Теперь не то: меховой подвозник — так пушного зверя и высматривает; рыболов — так уж рыбу и стережет, а ястребий подвозник или медовый — так и знает своего кречета, сокола али медвежий след блюдет. Нет, Марко, казначейский порядок не то что старый холопский; что за лодки ходили по Тихому в старину? Лишний камышик — и потонула; а теперь струги великокняжеские: и просторно, и всякую кладь поднимают, и татарва от них сторонит, и один струг не ходит, а сотня добрых людей за иной полк постоит. Скажи, Марко, заправду, когда то было на вольном промысле, чтобы торговые люди по-нашему в Девичьем, будто в Московской земле, ночевали без опасу?..
— А что? — спросил молодой бобровник Сила. — Разве прежде в Девичьем было неладно?
— Спроси у Марка, — отвечал, улыбаясь, Ефрем. — Ему этот яр памятен!..

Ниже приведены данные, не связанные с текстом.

(* ===== verification/Dtb.v ===== *)
(** The flattened device tree reader, [kernel/arch/aarch64/cpu/dtb.c].

    The blob lies in the byte memory of [Memory]; the two statics of the file
    are the record [dtb].  Every loop of the file scans the blob, so all of
    them take one [fuel], and a blob of [totalsize] bytes is read with any
    fuel above [totalsize]: [dtb_get_property_finds] states the answer
    outright.  The specification is a tree ([dnode]) and the search on it
    ([dt_find]); [fdt_at] says that memory holds the tree in the flattened
    format, with any number of [FDT_NOP] tokens in between.  The console
    messages of [dtb_init] are left out. *)
From S2P Require Export Prelude Memory KString.

(** ** Definitions *)

Definition FDT_MAGIC : Z := 0xD00DFEED.
Definition FDT_BEGIN_NODE : Z := 1.
Definition FDT_END_NODE : Z := 2.
Definition FDT_PROP : Z := 3.
Definition FDT_NOP : Z := 4.
Definition FDT_END : Z := 9.

(** [fdt_header_t]: the fields the file reads. *)
Definition hdr_magic (m : mem) (h : Z) : Z := load32 m h.
Definition hdr_totalsize (m : mem) (h : Z) : Z := load32 m (h + 4).
Definition hdr_off_dt_struct (m : mem) (h : Z) : Z := load32 m (h + 8).
Definition hdr_off_dt_strings (m : mem) (h : Z) : Z := load32 m (h + 12).

(** The statics of the file. *)
Record dtb := mk_dtb { dtb_base : Z; strings_ptr : Z }.

Definition be2le32 (x : Z) : Z :=
  Z.lor (Z.lor (Z.land (Z.shiftr x 24) 0xFF) (Z.land (u32 (Z.shiftl x 8)) 0xFF0000))
    (Z.lor (Z.land (Z.shiftr x 8) 0xFF00) (Z.land (u32 (Z.shiftl x 24)) 0xFF000000)).

Definition be2le64 (x : Z) : Z :=
  let hi := be2le32 (u32 (Z.shiftr x 32)) in
  let lo := be2le32 (u32 (Z.land x 0xFFFFFFFF)) in
  Z.lor (u64 (Z.shiftl lo 32)) hi.

Definition dtb_init (m : mem) (g : dtb) (dtb_addr : Z) : dtb :=
  if negb (be2le32 (hdr_magic m dtb_addr) =? FDT_MAGIC) then g
  else mk_dtb dtb_addr (dtb_addr + be2le32 (hdr_off_dt_strings m dtb_addr)).

(** [(ptr + 3) & ~3]. *)
Definition align4 (ptr : Z) : Z := Z.land (ptr + 3) (Z.lnot 3).

Section Reader.
Context (fuel : nat) (m : mem).

Fixpoint skip_name_loop (n : nat) (ptr : Z) : option Z :=
  match n with
  | O => None
  | S n' => if m ptr =? 0 then Some ptr else skip_name_loop n' (ptr + 1)
  end.
Definition skip_node_name (ptr : Z) : option Z :=
  ptr ← skip_name_loop fuel ptr; Some (align4 (ptr + 1)).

— Пусть и памятен, — сказал Марко уныло. — Да по крайности на все своя воля была, весело, привольно было на Тихом Дону; правда, татарва некрещеная шалила, да зато же и мы на нее, что на пушного зверя, охотились.
— Хороша охота! Удалось на перевозе дюжину отсталых утопить; Марко, Марко, тебе ли толковать, что сотня этой погани одного крещеного не стоит… Упрям ты, Марко, застарел в норове; пусть и давно, а все никого иного, жену и двух дочерей стащили.
— Как! Жену? Дочерей? — вскрикнула молодежь.
— Ну, стащили так стащили! — сказал Марко сердито. — Что за невидаль; меня с сыновьями дома не было, набежали ордою на волость, мужской пол был на промысле; бабье долго держалось, немало орды извело, да сила взяла — стащили, окаянные, всех. Мы уже назад с богатым ловом шли; поравнялись с яром, глядим: татарва на привале пленниц делит. Тут их обычный притон: что награбят, а пуще женщин, тут и делят, оттого яру и кличка такая. Нам и не снилось, что тут с нашей волости добыча, да сын Андрей сестру Анну опознал.
— Ну, и что ж?
— Поплакали, потужили да и потянули левым берегом. Благо сами ушли…
Общий хохот покрыл Марко. Он с удивлением осматривался.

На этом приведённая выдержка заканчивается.